Now I’m no fan of Starbucks. When I first started working in London, the novelty of having a coffee shop close by was attractive – and I must admit that being a Starbucks regular (and even having a Starbucks loyalty card) felt very metropolitan and a bit top-flight. I soon realised that their coffee was well overpriced – and I didn’t actually like it very much anyway. It’s an expensive way to get a scalded tongue, a caffeine-induced headache and a sour taste in the mouth.

But I don’t really think it’s fair to accuse Starbucks of Buggering Britain: they may be on every High Street, and they may have driven traditional “Caffs” out of business – but that’s a symptom of a problem, not a cause.
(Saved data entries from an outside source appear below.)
Lemma slide_without_imagen_has_null_url_witness :
  file_imagen slide_request_2 = None
  ∧ ∃ s it w',
      run env_ok (post_talleres_slides env_ok fresh_3 slide_request_2) world_1
      = (inr (Res 201 (JSlide s it)), w')
      ∧ Bucket w' = Bucket world_1
      ∧ imagenUrl s = None.
Proof.
  split; [reflexivity|].
  destruct (slide_without_imagen_has_null_url env_ok fresh_3 slide_request_2 world_1 eq_refl)
    as (r & evs & w' & Hrun & _ & Hb & _ & Hurl).
  destruct (run_post_talleres_slides_ok env_ok fresh_3 slide_request_2 "Lijar los bordes"
              world_1 Item_1 [] reliable_env_ok eq_refl Talleres_world_1_lookup eq_refl)
    as (w1 & Hrun1 & _).
  rewrite Hrun1 in Hrun.
  pose proof (f_equal fst Hrun) as Hr. pose proof (f_equal snd Hrun) as Hw.
  cbn [fst snd] in Hr, Hw. subst r w'.
  destruct (Hurl _ _ eq_refl) as [Hnull _].
  eexists _, _, _. split; [exact Hrun1|]. split; [exact Hb|exact Hnull].
Defined.

(** X9: when the upload of a slide's image is rejected, the answer is the
    500 "Error al agregar slide" with the error of the upload, no update
    is issued, and the table and the bucket are as they were. *)
Theorem rejected_imagen_upload_leaves_record
    (env : Env) (g : Fresh) (req : SlideRequest) (descr msg : string)
    (imagen : File) (taller_Item : Item) (w : World) :
  required (slide_descripcion req) = Some descr →
  rejects env _ (DdbGet (params_tallerId req)) = None →
  Talleres w !! params_tallerId req = Some taller_Item →
  file_imagen req = Some imagen →
  rejects env _ (S3Upload (imagen_Key env g (params_tallerId req) imagen)
                          (mkObject (content imagen) (mimetype imagen))) = Some msg →
  ∃ evs w',
    run env (post_talleres_slides env g req) w
    = (inr (Res 500 (JError "Error al agregar slide" (Some msg))), w')
    ∧ log w' = log w ++ evs
    ∧ Talleres w' = Talleres w
    ∧ Bucket w' = Bucket w
    ∧ ∀ e, e ∈ evs → is_update e = false.
Proof.
  intros Hd Hget Hit Hf Hup.
  rewrite (run_post_talleres_slides env g req descr w Hd). cbv zeta.
  rewrite Hget, Hit, run_upload_imagen, Hf. cbv zeta. rewrite Hup.
  eexists [_; _; _], _. split; [reflexivity|]. split; [log_is_extended|].
  split_and!; try done. no_such_event.
Qed.
Lemma platformer_tick_x (shop : bool) (level : Platformer.LevelData) (s : Platformer.GameState) :
  Platformer.status s = Platformer.playing -> shop = false ->
  Platformer.x (Platformer.player (fst (Platformer.gameLoop M shop level s))) =
  Platformer.clampX (Platformer.x (Platformer.player s) +
                     Platformer.horizontalVelocity (Platformer.keys s)
                       (Platformer.vx (Platformer.player s))).
Proof.
  intros Hst Hshop. unfold Platformer.gameLoop. rewrite Hst, Hshop. cbn [Platformer.isPlaying negb orb].
  destruct (Platformer.land _ _ _ _) as [[y2 vy2] g].
  destruct (_ && g); cbn zeta; destruct (negb _ && g);
    destruct (Platformer.collect _ _ _ _ _ _); reflexivity.
Qed.

Lemma shooter_movePlayer_bounds (p : Shooter.Player) :
  Shooter.PLAYER_RADIUS <= Shooter.x (Shooter.movePlayer p)
    <= Shooter.GAME_WIDTH - Shooter.PLAYER_RADIUS /\
  Shooter.PLAYER_RADIUS <= Shooter.y (Shooter.movePlayer p)
    <= Shooter.GAME_HEIGHT - Shooter.PLAYER_RADIUS.
Proof.
  unfold Shooter.movePlayer. cbn [Shooter.x Shooter.y].
  split; apply clamp_bounds'; unfold Qle; simpl; lia.
Qed.

Lemma shooter_tick_player (w : Shooter.Weapon) (now : Q) (rnd : nat -> Q) (i : nat)
    (s : Shooter.GameState) :
  Shooter.isGameOver s = false -> Shooter.isShopOpen s = false ->
  Shooter.player (Shooter.tick M w now rnd i s) = Shooter.movePlayer (Shooter.player s).
Proof.
  intros Hg Hs. destruct (tick_playing M w now rnd i s Hg Hs) as (Hp & _).
  rewrite Hp. apply untilShieldCheck_player.
Qed.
People didn’t go to Starbucks – and keep going back – just because it was there. They went because they preferred Starbucks to the traditional alternative: maybe they liked the metropolitan chic, maybe they just preferred the more hygienic surroundings – either way it seems a bit unfair to blame the man who’s provided the preferred service. It seems a bit like blaming the Wright brothers for 9/11.

I’ll just stick with making my own coffee – it’s cheaper that way, and tastes far better.